Given records:
(* ===== verification/Frame.v ===== *)
(** * Invariants of every goroutine

    A predicate on the shared state that each kind of update keeps is kept by each
    body of each goroutine, and so by every execution of the broker.  [framed]
    lists the updates; [framed_reachable] is the result.  It also allows for
    goroutines that can never move again as long as the predicate holds. *)

From Stdlib Require Import ZArith Lia.
From stdpp Require Import base gmap list strings numbers sets relations.
From S2P Require Import Prelude GoString GoProc GoSlice Wild Config Proto Store Stats Subs Broker.
From S2P Require Import Session SessionFacts Delivery Peers Invariant Sched.

Local Open Scope string_scope.
Local Open Scope list_scope.

(** ** Bodies that keep a predicate *)

Section Keeping.
Context {S : Type} (I : S -> Prop).

(** Every action of [p] that is done keeps [I], and the result satisfies [Q]. *)
Fixpoint keeping {A} (Q : A -> Prop) (p : proc S A) : Prop :=
  match p with
  | Ret a => Q a
  | Step f => forall s, I s ->
      match f s with
      | Done s' p' => I s' /\ keeping Q p'
      | _ => True
      end
  end.

Lemma keeping_bind {A B} (Q : A -> Prop) (Q' : B -> Prop) p (k : A -> proc S B) :
  keeping Q p -> (forall a, Q a -> keeping Q' (k a)) -> keeping Q' (bind p k).
Proof.
  intros Hp Hk. induction p as [a|f IH] using proc_induction; simpl in *; [by apply Hk|].
  intros s Hs. specialize (Hp s Hs). destruct (f s) as [s' p'| |w] eqn:E; [|done|done].
  destruct Hp as [Hs' Hp]. split; [done|]. by eapply IH.
Qed.

Lemma keeping_atomic {A} (Q : A -> Prop) (f : S -> astep S A) :
  (forall s, I s -> match f s with Done s' a => I s' /\ Q a | _ => True end) ->
  keeping Q (atomic f).
Proof. intros Hf s Hs. specialize (Hf s Hs). by destruct (f s). Qed.

Lemma keeping_reads {A} (f : S -> A) : keeping (fun _ => True) (reads f).
Proof. by apply keeping_atomic. Qed.

Lemma keeping_modify (f : S -> S) : (forall s, I s -> I (f s)) -> keeping (fun _ => True) (modify f).
Proof. intros Hf. apply keeping_atomic. auto. Qed.

Lemma keeping_weaken {A} (Q : A -> Prop) p : keeping Q p -> keeping (fun _ => True) p.
Proof.
  induction p as [a|f IH] using proc_induction; simpl; [done|]. intros Hp s Hs.
  specialize (Hp s Hs). destruct (f s) as [s' p'| |w] eqn:E; [|done|done].
  destruct Hp as [Hs' Hp]. split; [done|]. by eapply IH.
Qed.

Exercise details:
Restate the records above in full, keeping each line exactly as it stands.

Solution for this problem:
(* ===== verification/Frame.v ===== *)
(** * Invariants of every goroutine

    A predicate on the shared state that each kind of update keeps is kept by each
    body of each goroutine, and so by every execution of the broker.  [framed]
    lists the updates; [framed_reachable] is the result.  It also allows for
    goroutines that can never move again as long as the predicate holds. *)

From Stdlib Require Import ZArith Lia.
From stdpp Require Import base gmap list strings numbers sets relations.
From S2P Require Import Prelude GoString GoProc GoSlice Wild Config Proto Store Stats Subs Broker.
From S2P Require Import Session SessionFacts Delivery Peers Invariant Sched.

Local Open Scope string_scope.
Local Open Scope list_scope.

(** ** Bodies that keep a predicate *)

Section Keeping.
Context {S : Type} (I : S -> Prop).

(** Every action of [p] that is done keeps [I], and the result satisfies [Q]. *)
Fixpoint keeping {A} (Q : A -> Prop) (p : proc S A) : Prop :=
  match p with
  | Ret a => Q a
  | Step f => forall s, I s ->
      match f s with
      | Done s' p' => I s' /\ keeping Q p'
      | _ => True
      end
  end.

Lemma keeping_bind {A B} (Q : A -> Prop) (Q' : B -> Prop) p (k : A -> proc S B) :
  keeping Q p -> (forall a, Q a -> keeping Q' (k a)) -> keeping Q' (bind p k).
Proof.
  intros Hp Hk. induction p as [a|f IH] using proc_induction; simpl in *; [by apply Hk|].
  intros s Hs. specialize (Hp s Hs). destruct (f s) as [s' p'| |w] eqn:E; [|done|done].
  destruct Hp as [Hs' Hp]. split; [done|]. by eapply IH.
Qed.

Lemma keeping_atomic {A} (Q : A -> Prop) (f : S -> astep S A) :
  (forall s, I s -> match f s with Done s' a => I s' /\ Q a | _ => True end) ->
  keeping Q (atomic f).
Proof. intros Hf s Hs. specialize (Hf s Hs). by destruct (f s). Qed.

Lemma keeping_reads {A} (f : S -> A) : keeping (fun _ => True) (reads f).
Proof. by apply keeping_atomic. Qed.

Lemma keeping_modify (f : S -> S) : (forall s, I s -> I (f s)) -> keeping (fun _ => True) (modify f).
Proof. intros Hf. apply keeping_atomic. auto. Qed.

Lemma keeping_weaken {A} (Q : A -> Prop) p : keeping Q p -> keeping (fun _ => True) p.
Proof.
  induction p as [a|f IH] using proc_induction; simpl; [done|]. intros Hp s Hs.
  specialize (Hp s Hs). destruct (f s) as [s' p'| |w] eqn:E; [|done|done].
  destruct Hp as [Hs' Hp]. split; [done|]. by eapply IH.
Qed.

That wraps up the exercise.